The researchers focused on a coffee table-sized slab of rock nicknamed “Old Soaker.” Old Soaker is crisscrossed with polygons identical in appearance to desiccation features on Earth. The team took a close physical and chemical look at those polygons using Curiosity's Mastcam, Mars Hand Lens Imager, ChemCam Laser Induced Breakdown Spectrometer (LIBS), and Alpha-Particle X-Ray Spectrometer (APXS).

That close look proved that the polygons — confined to a single layer of rock and with sediment filling the cracks between them — formed from exposure to air, rather than other mechanisms such as thermal or hydraulic fracturing.

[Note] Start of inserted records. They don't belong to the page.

(** Names and addresses of one rule are not alternatives before the response.  A
    rule with names that do not match is passed over by the first pass whatever its
    addresses are, although the documented logic, which [MatchAddressLimit] follows,
    lets the response satisfy the group that names and addresses share. *)
Theorem mixed_rule_skipped lib IsAndroid its m response :
  present (destinationAddressItems its) = true -> any_of lib IsAndroid (facts m) false false (destinationAddressItems its) = false ->
  IgnoreDestinationIPCIDRMatch m = false -> ResetRuleCache m = m ->
  fst (LegacyPreMatch lib IsAndroid (Default its None false None) m) = false /\
  MatchAddressLimit lib IsAndroid (Default its None false None) m response =
    sem lib IsAndroid (Default its None false None) (with_response (facts m) response) false false.
Proof.
  intros Hp Ha Hig Hm. destruct m as [f ms ae d ig]. cbv in Hm, Hig. simplify_eq. cbn [facts] in *. split.
  - unfold LegacyPreMatch. cbn [matches_response Match]. change (set_ignore _ true) with (mkContext f false false 0 true).
    unfold matchDefault, matchInner. rewrite evaluateGroups_base.
    assert (Hn : no_items its = false).
    { unfold no_items. rewrite (absent (destinationAddressItems its)), Hp. cbn. by rewrite andb_false_r. }
    rewrite Hn. cbn [andb]. unfold found, required_bits, satisfied_bits. rewrite done_bits, Hp, Ha. cbn.
    rewrite andb_false_r. cbn. by destruct (forallb _ _).
  - unfold MatchAddressLimit. change (set_facts _ _) with (mkContext (with_response f response) false false 0 false). cbn [abstract_rule]. by rewrite Match_sem.
Qed.

(** A rule for one name or for 10.0.0.0/8, and another name with such an address. *)
Definition mixed_items : Items := mkItems [] [] [] [names (str "a.example")] [IPCIDRItem in_ten false] [].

And although scientists have known almost since the moment Curiosity landed in 2012 that Gale Crater once contained lakes, explains Stein, “the mudcracks are exciting because they add context to our understanding of this ancient lacustrine system.”

“We are capturing a moment in time,” he adds. “This research is just a chapter in a story that Curiosity has been building since the beginning of its mission.”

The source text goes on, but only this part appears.